In the records below, the line with "assert ((match slaveName" opens the range and the line with "destruct (match slaveName" closes it; print that range exactly and nothing else.

________

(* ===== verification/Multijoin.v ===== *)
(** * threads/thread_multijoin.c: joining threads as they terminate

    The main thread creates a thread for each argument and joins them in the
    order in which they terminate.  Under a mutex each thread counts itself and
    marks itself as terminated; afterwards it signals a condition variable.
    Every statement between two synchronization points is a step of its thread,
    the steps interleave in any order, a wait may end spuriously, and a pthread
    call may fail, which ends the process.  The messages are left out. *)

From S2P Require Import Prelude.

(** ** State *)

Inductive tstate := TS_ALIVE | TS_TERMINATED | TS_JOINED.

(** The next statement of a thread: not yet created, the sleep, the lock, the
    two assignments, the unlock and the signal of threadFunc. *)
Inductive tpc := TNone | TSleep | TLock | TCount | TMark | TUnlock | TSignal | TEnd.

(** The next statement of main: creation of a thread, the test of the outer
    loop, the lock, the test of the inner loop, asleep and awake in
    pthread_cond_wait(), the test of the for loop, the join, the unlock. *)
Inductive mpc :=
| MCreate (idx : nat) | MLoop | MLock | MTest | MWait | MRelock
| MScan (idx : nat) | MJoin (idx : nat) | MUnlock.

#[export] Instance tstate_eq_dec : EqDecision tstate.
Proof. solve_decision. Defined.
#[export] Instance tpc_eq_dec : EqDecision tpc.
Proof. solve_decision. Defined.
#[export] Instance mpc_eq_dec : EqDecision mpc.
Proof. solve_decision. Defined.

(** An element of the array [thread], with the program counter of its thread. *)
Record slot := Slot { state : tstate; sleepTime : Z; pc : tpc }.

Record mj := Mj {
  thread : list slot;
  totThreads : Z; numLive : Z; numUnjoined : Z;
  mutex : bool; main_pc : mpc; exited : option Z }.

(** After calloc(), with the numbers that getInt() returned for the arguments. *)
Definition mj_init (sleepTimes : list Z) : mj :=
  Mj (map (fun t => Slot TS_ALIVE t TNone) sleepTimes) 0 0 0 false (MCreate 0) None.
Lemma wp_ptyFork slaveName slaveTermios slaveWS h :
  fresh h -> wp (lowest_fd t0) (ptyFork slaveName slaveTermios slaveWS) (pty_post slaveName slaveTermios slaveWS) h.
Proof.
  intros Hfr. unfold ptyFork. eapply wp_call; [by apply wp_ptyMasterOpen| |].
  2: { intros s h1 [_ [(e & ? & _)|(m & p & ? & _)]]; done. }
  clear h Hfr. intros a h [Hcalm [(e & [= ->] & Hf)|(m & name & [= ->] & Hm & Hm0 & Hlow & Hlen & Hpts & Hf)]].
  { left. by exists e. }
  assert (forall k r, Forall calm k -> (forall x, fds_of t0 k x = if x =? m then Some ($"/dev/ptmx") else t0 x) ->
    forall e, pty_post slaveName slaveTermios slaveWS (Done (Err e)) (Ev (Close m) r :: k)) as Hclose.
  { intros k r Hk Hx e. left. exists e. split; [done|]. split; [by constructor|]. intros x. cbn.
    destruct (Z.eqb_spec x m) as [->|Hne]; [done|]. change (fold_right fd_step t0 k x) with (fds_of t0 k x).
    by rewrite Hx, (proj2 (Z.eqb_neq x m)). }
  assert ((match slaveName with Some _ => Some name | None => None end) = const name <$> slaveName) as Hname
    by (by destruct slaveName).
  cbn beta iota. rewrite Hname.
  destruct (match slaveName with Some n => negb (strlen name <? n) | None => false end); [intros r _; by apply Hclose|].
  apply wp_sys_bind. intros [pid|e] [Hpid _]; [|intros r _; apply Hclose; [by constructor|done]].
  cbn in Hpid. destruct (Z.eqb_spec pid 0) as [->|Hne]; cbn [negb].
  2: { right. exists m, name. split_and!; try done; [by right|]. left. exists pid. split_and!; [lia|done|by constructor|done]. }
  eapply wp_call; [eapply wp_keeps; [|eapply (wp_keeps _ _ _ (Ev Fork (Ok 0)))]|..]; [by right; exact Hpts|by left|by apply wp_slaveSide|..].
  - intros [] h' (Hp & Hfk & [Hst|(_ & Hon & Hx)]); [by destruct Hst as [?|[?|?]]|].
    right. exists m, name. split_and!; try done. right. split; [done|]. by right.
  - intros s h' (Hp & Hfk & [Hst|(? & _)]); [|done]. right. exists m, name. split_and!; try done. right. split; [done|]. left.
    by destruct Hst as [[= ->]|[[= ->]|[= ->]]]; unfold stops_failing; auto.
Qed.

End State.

________

**Task answer**
  assert ((match slaveName with Some _ => Some name | None => None end) = const name <$> slaveName) as Hname
    by (by destruct slaveName).
  cbn beta iota. rewrite Hname.
  destruct (match slaveName with Some n => negb (strlen name <? n) | None => false end); [intros r _; by apply Hclose|].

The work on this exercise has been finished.